Pre-pregnancy diet affects offspring’s health

Washington: A new study has suggested that poor maternal diet before conception can result in the offspring being born with reduced birth weight and increased risk of developing type II diabetes and obesity.

The researchers used an animal model to illustrate the importance of maternal diet even before the pregnancy begins.

They fed mice a low protein diet for ten weeks before conception, but a normal diet during pregnancy. Resultantly, the mice gave birth to offspring with lower birth weights and increased insulin sensitivity.

“Low birth weight and catch-up growth is associated with enhanced insulin-sensitivity in young adults, this then deteriorates into insulin resistance and type II diabetes with increased age.
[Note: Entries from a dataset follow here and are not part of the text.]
Lemma batch_created_step env p b l x y b' a_dev b_dev a_if b_if s1 s2 pm :
  session_ext s (bs_db b) → wired (bs_db b) → validate_link_creation s p = Ret tt →
  batch_created env p b l x y b' a_dev b_dev a_if b_if s1 s2 pm → link_id l = lc_id p ∧ session_step s b b' [l].
Proof.
  intros Hs Hw Hv [_ [Da Db] (sa & pa & ma & pb & Ea & Eb) He%check_ends_Ret Hm -> _ Hc Hdb _ Hrows].
  apply validate_Ret in Hv as ((a & b0 & Hr) & _).
  apply check_request_Ret in Hr as (Hne & _ & Fa & Fb & _ & Had & _).
  pose proof (ensure_session _ _ s _ _ _ _ _ _ _ Ea Hs) as (Hsa & Hla & Xa).
  pose proof (ensure_session _ _ s _ _ _ _ _ _ _ Eb Hsa) as (Hs1 & Hlb & Xb).
  apply ensure_Ret in Ea as (_ & Ga & Oa & _), Eb as (_ & Gb & Ob & Hdb1 & _).
  apply (extends_interface _ _ _ _ Xb) in Ga. apply batch_medium_rows in Hm as (Hd2 & Hi2 & Hl2).
  pose proof (device_for_Some _ _ _ Fa) as Ha. pose proof (device_for_Some _ _ _ Fb) as Hb.
  rewrite (device_for_session s), Ha in Da by done. rewrite (device_for_session s), Hb in Db by done.
  injection Da as <-. injection Db as <-.
  apply (session_owner _ _ _ _ Ha Hs) in Oa. apply (session_owner _ _ _ _ Hb Hsa) in Ob.
  set (l := batch_link (be_md5 env) p s2 _ pm) in *.
  destruct (batch_link_ends (be_md5 env) p s2 (classify a b0) pm Hne) as (Hid & Hlt & Hends). fold l in Hid, Hlt, Hends.
  assert (links (bs_db b') = links (bs_db b) ++ [l]) as Hl by (rewrite Hdb; cbn; congruence).
  assert (session_ext s (bs_db b')) as Hx by (eapply session_ext_rows; [exact Hs1|rewrite Hdb; cbn; congruence..]).
  assert (extends s1 (bs_db b')) as X1 by (split; [rewrite Hdb; cbn; congruence|exists []; rewrite app_nil_r, Hdb; cbn; congruence]).
  apply (extends_interface _ _ _ _ X1) in Ga, Gb.
  assert (∀ z k, (∃ d, dev_from_iface_id s k = Some d ∧ d ≠ "" ∧ get_device s d = Some z) → z ∈ devices s ∧ dev_id z ≠ "") as Hz.
  { intros z k (d & _ & Hd & [? <-]%get_device_Some). done. }
  destruct (Hz _ _ Fa) as [Ia Na], (Hz _ _ Fb) as [Ib Nb]. split; [done|]. split; [done| |done|done].
  assert (extends (bs_db b) s1) as X by by eapply extends_trans.
  assert (links s1 = links (bs_db b)) as Hl1 by congruence.
  destruct Hends as [[Ea Eb]|[Ea Eb]];
    [apply (session_wired_add (bs_db b) s1 (bs_db b') a b0 a b0 l)|apply (session_wired_add (bs_db b) s1 (bs_db b') a b0 b0 a l)];
    auto using admissible_sym; unfold end_ids; rewrite Ea, Eb, Ga, Gb; congruence.
Qed.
There is also evidence that male offspring are more likely to develop obesity,” said Ms Anete Dudele, researcher from the University of Aarhus.
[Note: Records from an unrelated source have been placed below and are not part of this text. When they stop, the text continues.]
Lemma port_inv_skip Q a st : port_inv Q None st → port_inv Q (Some a) st.
Proof.
  intros [Hd Hn Hp Hc Ha]. split; try done. intros d Hdd. destruct (Hn d Hdd) as (n & ? & ? & ?). exists n. naive_solver.
Qed.

Lemma recount_inv Q a st : port_inv Q (Some a) st → port_inv Q None (with_nodes (alter recount a) st).
Proof.
  intros [Hd Hn Hp Hc Ha]. split; try done. intros d Hdd. destruct (Hn d Hdd) as (n & Hl & Hcount & Hok).
  cbn [per_node with_nodes]. destruct (decide (a = dev_id d)) as [->|Hne].
  - exists (recount n). rewrite lookup_alter_eq, Hl. split; [done|]. split; [done|]. destruct Hok as [Ht Hnd Hi Hdom]. by split.
  - exists n. rewrite lookup_alter_ne by done. split; [done|]. split; [intros _; apply Hcount; congruence|done].
Qed.

Lemma anchors_inv anchors : ∀ Q st,
  (∀ a row, (a, row) ∈ anchors → (∀ p l, row !! p = Some l → l = port_cpes a p) ∧ ∀ p, (a, p) ∉ Q) →
  NoDup anchors.*1 → port_inv Q None st →
  port_inv (Q ++ mjoin ((λ x, (λ y, (x.1, y.1)) <$> sorted_items x.2) <$> anchors)) None (foldl anchor_step st anchors).
Proof.
  induction anchors as [|[a row] anchors IH]; intros Q st Hp Hn Hi; [by rewrite app_nil_r|].
  apply NoDup_cons in Hn as [Hfresh Hn]. cbn [foldl fmap list_fmap]. destruct (Hp a row (list_elem_of_here _ _)) as [Hrow HQ].
  cbn [mjoin list_join]. rewrite app_assoc. apply IH; [|done|].
  - intros a' row' Hin. destruct (Hp a' row' (list_elem_of_further _ _ _ Hin)) as [Hr' HQ']. split; [done|].
    intros p [?|(y & E & _)%list_elem_of_fmap]%elem_of_app; [by apply (HQ' p)|]. injection E as -> _. apply Hfresh.
    by apply (list_elem_of_fmap_2 fst) in Hin.
  - unfold anchor_step. cbn [fst snd]. apply recount_inv, ports_inv; [|apply sorted_items_NoDup|by apply port_inv_skip].
    intros p l Hl%elem_of_sorted_items. split; [by apply Hrow|apply HQ].
Qed.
Considering that humans and mice respond in the same way to poor diet during pregnancy, it becomes even more imperative for women to take a healthy diet before conception.

“If humans respond in the same way as mice to pre-conception diet as well then women should not only consider what they eat during pregnancy but also before pregnancy if they want to reduce the risk of their future children acquiring lifestyle diseases,” Dudele added.

The study has been presented at the Society for Experimental Biology Annual Conference in Glasgow.